Cabernet Sauvignon in the New World
We’ve been diving into Cabernet Sauvignon: the characteristics of the grape, where it flourishes in the Old World, and this week we will move on to where it flourishes in the New World! Perhaps the first place we think of for Cabernet in the New World is Napa Valley, a place of beauty with famous vineyards. We also think of Australia, where Coonawarra is home to unique wines and the Margaret River Valley shines as well. The lion’s share of our attention will go to California and Australia but don’t forget to look for wines from Chile—collaborations between the Rothschilds from Bordeaux and Concha y Toro have led to terrific wines like Almaviva!
The Napa Valley lies between the Mayacama and Vaca Mountains, yielding to fascinating range of climates. Normally, the further north one goes in the Northern Hemisphere, the cooler the climate. Napa is unique, however, in that some of the cooler subregions, such as Carneros, are further south, where a cool breeze comes in from the San Francisco Bay, whereas the areas further north are more sheltered and warmer. Rutherford, Oakville, and Stag’s Leap District are three of the subregions of Napa that are home to the most esteemed vineyards and renowned producers.

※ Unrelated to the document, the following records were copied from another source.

(** * The validator of oss-directory: [src/validator/index.ts]

    A shallow embedding of the validate / cast / load pipeline and the
    properties its specification states about it.

    The module talks to four collaborators it does not implement: the Ajv
    instance holding the compiled schemas, the two parsers ([JSON.parse] and
    [YAML.parse]) and [readFile].  They appear here as the interface the code
    consumes, exceptions included; the functions of the module are
    parameterised by them.  Values of TypeScript type [any] are an arbitrary
    type [Value]: the module never inspects them, it only hands them to a
    compiled validator and back to the caller. *)

From stdpp Require Import base strings list gmap fin_maps.

(** ** JavaScript truthiness of the strings that occur *)

(** A string is falsy exactly when it is empty. *)
Definition truthy (s : string) : bool :=
  match s with
  | EmptyString => false
  | String _ _ => true
  end.

(** [x || d] for an [x] that is a string or [undefined]. *)
Definition or_else (x : option string) (d : string) : string :=
  match x with
  | Some s => if truthy s then s else d
  | None => d
  end.

(** [x || []] for an [x] that is an array or [null]: every array is truthy,
    the empty one too. *)
Definition or_nil {A : Type} (x : option (list A)) : list A :=
  match x with
  | Some l => l
  | None => []
  end.

(** [x ?? d]: only [null] and [undefined] give way to [d]. *)
Definition nullish {A : Type} (x : option A) (d : A) : A :=
  match x with
  | Some a => a
  | None => d
  end.

(** [o[key] = value] for a plain object [o] (made by the literal [{}]) and a
    string [value]: the assignment makes or overwrites an own property,
    except for the key [__proto__], which reaches the setter inherited from
    [Object.prototype]; that setter ignores a value that is not an object, so
    nothing is stored. *)
Definition assign (o : gmap string string) (key value : string)
    : gmap string string :=
  if decide (key = "__proto__") then o else <[key := value]> o.

(** What a call of a collaborator comes back with: a value, or the message
    of the exception it raised. *)
Inductive Outcome (A : Type) : Type :=
  | Gives (a : A)
  | Raises (detail : string).
Arguments Gives {A} a.
Arguments Raises {A} detail.

(** ** The interface of Ajv that the module consumes *)

Module Ajv.

(** The two fields of an Ajv error object that are read:
    [e.params.missingProperty] (set by the [required] keyword only) and
    [e.message] (declared optional by Ajv's types). *)
Record ErrorObject : Type := {
  missingProperty : option string;
  message : option string
}.

(** What a completed call [validate(obj)] leaves behind: the boolean it
    returns and the [validate.errors] property, which is [null] or an
    array. *)
Record Verdict : Type := {
  passed : bool;
  errors : option (list ErrorObject)
}.

(** A compiled validator.  The generated code reads the properties of the
    object it is given, so a call can also end in an exception: that of an
    accessor of the object that throws. *)
Definition ValidateFunction (Value : Type) : Type := Value → Outcome Verdict.

(** An Ajv instance, as far as the module uses it: what [getSchema] does
    with a key.  It answers with a compiled validator or with [undefined],
    or it throws. *)
Definition Instance (Value : Type) : Type :=
  string → Outcome (option (ValidateFunction Value)).

(** [ajv.getSchema(key)]. *)
Definition getSchema {Value : Type} (ajv : Instance Value) (key : string)
    : Outcome (option (ValidateFunction Value)) :=
  ajv key.

End Ajv.

(** ** Effects: console output and exceptions *)

(** What the module and its collaborators throw.  [Error message] is
    [new Error(message)]; the other constructors carry what a collaborator
    threw: [readFile]'s rejection, a parser's syntax error, an exception out
    of [ajv.getSchema] or out of a compiled validator, and the error of
    [assertNever]. *)
Inductive Thrown : Type :=
  | IOFailure (detail : string)
  | ParseFailed (detail : string)
  | AjvFailure (detail : string)
  | UnreachableFormat (format : string)
  | Error (message : string).

(** The [message] of what was thrown, which is all that tells a caller one
    error from another.  The text of [assertNever]'s error is not in the
    sources. *)
Definition thrown_message (e : Thrown) : option string :=
  match e with
  | IOFailure detail | ParseFailed detail | AjvFailure detail => Some detail
  | Error message => Some message
  | UnreachableFormat _ => None
  end.

Inductive Completion (A : Type) : Type :=
  | Return (a : A)
  | Throw (e : Thrown).
Arguments Return {A} a.
Arguments Throw {A} e.

(** One call of [console.warn] with an error map as its argument. *)
Inductive Console : Type :=
  | Warn (payload : gmap string string).

(** A computation: the console lines it wrote, in order, and how it ended. *)
Record M (A : Type) : Type := Run {
  output : list Console;
  completion : Completion A
}.
Arguments Run {A} output completion.
Arguments output {A} m.
Arguments completion {A} m.

#[export] Instance M_ret : MRet M := λ A a, Run [] (Return a).

#[export] Instance M_bind : MBind M := λ A B f m,
  match completion m with
  | Return a => Run (output m ++ output (f a)) (completion (f a))
  | Throw e => Run (output m) (Throw e)
  end.

Definition throw {A : Type} (e : Thrown) : M A := Run [] (Throw e).

Definition console_warn (payload : gmap string string) : M unit :=
  Run [Warn payload] (Return tt).

(** A collaborator call inside the module: nothing catches its exception, so
    it propagates. *)
Definition call {A : Type} (kind : string → Thrown) (o : Outcome A) : M A :=
  match o with
  | Gives a => mret a
  | Raises detail => throw (kind detail)
  end.

(** ** The module *)

Definition PROJECT_SCHEMA : string := "project.json".
Definition COLLECTION_SCHEMA : string := "collection.json".
Definition URL_SCHEMA : string := "url.json".
Definition BLOCKCHAIN_ADDRESS_SCHEMA : string := "blockchain-address.json".

Record ValidationResult : Type := {
  valid : bool;
  errors : gmap string string
}.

In Stags Leap District we find Stag’s Leap Wine Cellars, who made the Cabernet Sauvignon that shocked the world in 1976 when it beat out a French wine in what came to be known as the Judgment of Paris. Their bottlings continue to rank highly. Shafer also makes fabulous Cabernet Sauvignon, with their Hillside Select bottling receiving accolades yearly.

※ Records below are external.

(** An update queues at most one alert; it is for the station processed
    and no alert of its station and type was in the closure. *)
Lemma forEach_body_queue alerts k w s a :
  In a (snd (Sif.forEach_body toFixed1 th alerts k w s)) ->
  snd (Sif.forEach_body toFixed1 th alerts k w s) = [a]
  /\ Alert.station a = k
  /\ Alert.id a = Sif.alert_now w
  /\ Sif.alertExists alerts k (Alert.type a) = None.
Proof.
  destruct (forEach_body_detection alerts k w s) as [_ Q].
  cbv zeta in Q; rewrite Q; clear Q.
  destruct (Sif.voltage_out th _).
  - destruct (Sif.alertExists alerts k AlertType.voltage) eqn:E;
      simpl; [tauto | ].
    intros [<- | []]; simpl; auto.
  - destruct (Sif.current_out th _); simpl; [ | tauto].
    destruct (Sif.alertExists alerts k AlertType.current) eqn:E;
      simpl; [tauto | ].
    intros [<- | []]; simpl; auto.
Qed.

Lemma forEach_queue_In alerts env data a :
  In a (snd (Sif.forEach toFixed1 th alerts env data)) ->
  exists s,
    In (Alert.station a, s) data
    /\ In a (snd (Sif.forEach_body toFixed1 th alerts (Alert.station a)
                    (env (Alert.station a)) s)).
Proof.
  induction data as [ | [k0 s0] rest IH]; simpl; [tauto | ].
  destruct (Sif.forEach_body toFixed1 th alerts k0 (env k0) s0)
    as [s1 q] eqn:E.
  destruct (Sif.forEach toFixed1 th alerts env rest) as [rest' q'].
  simpl in *; intros Hin; apply in_app_or in Hin; destruct Hin as [H | H].
  - assert (Hq : In a (snd (Sif.forEach_body toFixed1 th alerts k0
                              (env k0) s0))) by (rewrite E; exact H).
    destruct (forEach_body_queue _ _ _ _ _ Hq) as [_ [K _]].
    exists s0; rewrite K; auto.
  - destruct (IH H) as [s [Hs Ha]]; exists s; auto.
Qed.

Lemma forEach_queue_incl alerts env data k s :
  In (k, s) data ->
  incl (snd (Sif.forEach_body toFixed1 th alerts k (env k) s))
       (snd (Sif.forEach toFixed1 th alerts env data)).
Proof.
  induction data as [ | [k0 s0] rest IH]; simpl; [tauto | ].
  destruct (Sif.forEach_body toFixed1 th alerts k0 (env k0) s0)
    as [s1 q] eqn:E.
  destruct (Sif.forEach toFixed1 th alerts env rest) as [rest' q'].
  simpl in *; intros [H | H] a Ha; apply in_or_app.
  - inversion H; subst; rewrite E in Ha; left; exact Ha.
  - right; apply (IH H); exact Ha.
Qed.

In Oakville, we find elegance and power. Wines from some of the most famous vineyards like To Kalon and Martha’s are the ones seek out. To Kalon is owned by Robert Mondavi and Andy Beckstoffer, with wines from his portion being labeled Beckstoffer To Kalon. Another Mondavi creation, Opus One, a collaboration created with Bordeaux’s Baron Philippe de Rothschild, makes Oakville its home, as does the cult wine Screaming Eagle. Both are coveted cult wines.
Rutherford, a slightly warmer subregion than Oakville, is home to another cult wine, Scarecrow. Staglin makes premium Cabernet in the area too. Of course, not all fine wines limit themselves to one subregion. Well known for their Cabernets, as well as for a Pinot Noir that drinks like a Cab, is Bevan Cellars, who make many single-vineyard wines drawing from all over the California state. Bond, a winery that produces a selection of wines from their “grand crus” makes wines from more than one area too. Their Cabernets are incredibly unique from site to site. Some feel more “Old World”, for their earth and elegance, whereas others shine for their richness and power in a more New World style.
First, we will take a trip far from where most Australian wine hails: Margaret River. This region lies on the west coast in the state of West Australia. The soils here have more gravel and the climate is maritime. If these characteristics sound familiar, it is because they are strikingly similar to Bordeaux, a region we discussed last week. And indeed, Bordeaux blends are what excel here! Look for Vasse Felix or the Leeuwin Art Series for classical Margaret River examples.
Across the continent in South Australia, we find the Cabernets more readily associated with Australia. One thing that makes so many of southern Australia’s wines unique is a slight minty character of the red wines. This is because eucalyptus grows in the area and the oils are blown onto the grapevines, landing on the skin of the grapes. White wines are quickly pressed, avoiding much skin contact and thus avoid this characteristic. It is not necessarily a bad thing to detect on the red wines, though, lending a refreshing nature to the wines and playing a part in the terroir of the wine!
One of the regions most known for Cabernet Sauvignon, and Cabernet blends, is Coonawarra. Another unique part of the terroir of Coonawarra, besides the eucalyptus, is the terra rossa soil that lies over limestone subsoil. Coonawarra Cabernet is known for structure and its ability to age.
It is hard to talk about Australian wine without mentioning Penfolds and their famed ‘Grange’, a wine initially rejected until it was realized that with age, the wine became spectacular. The creator of Grange was winemaker Max Schubert, who was inspired by what he’d learned in Bordeaux. Cabernet Sauvignon is used along with Shiraz in most Grange vintages, but for a Cabernet-based wine, look to Penfolds Bin 407 and 707, among others. The ‘Bin’ designation was born of the winery’s stock-keeping system. Penfolds remains a benchmark wine for its ageability and power.
These are a few New World Cabernet Sauvignons to get you started. If you missed last week’s article on the Old World ones, check it out. Open a bottle of each and see the differences between them yourself!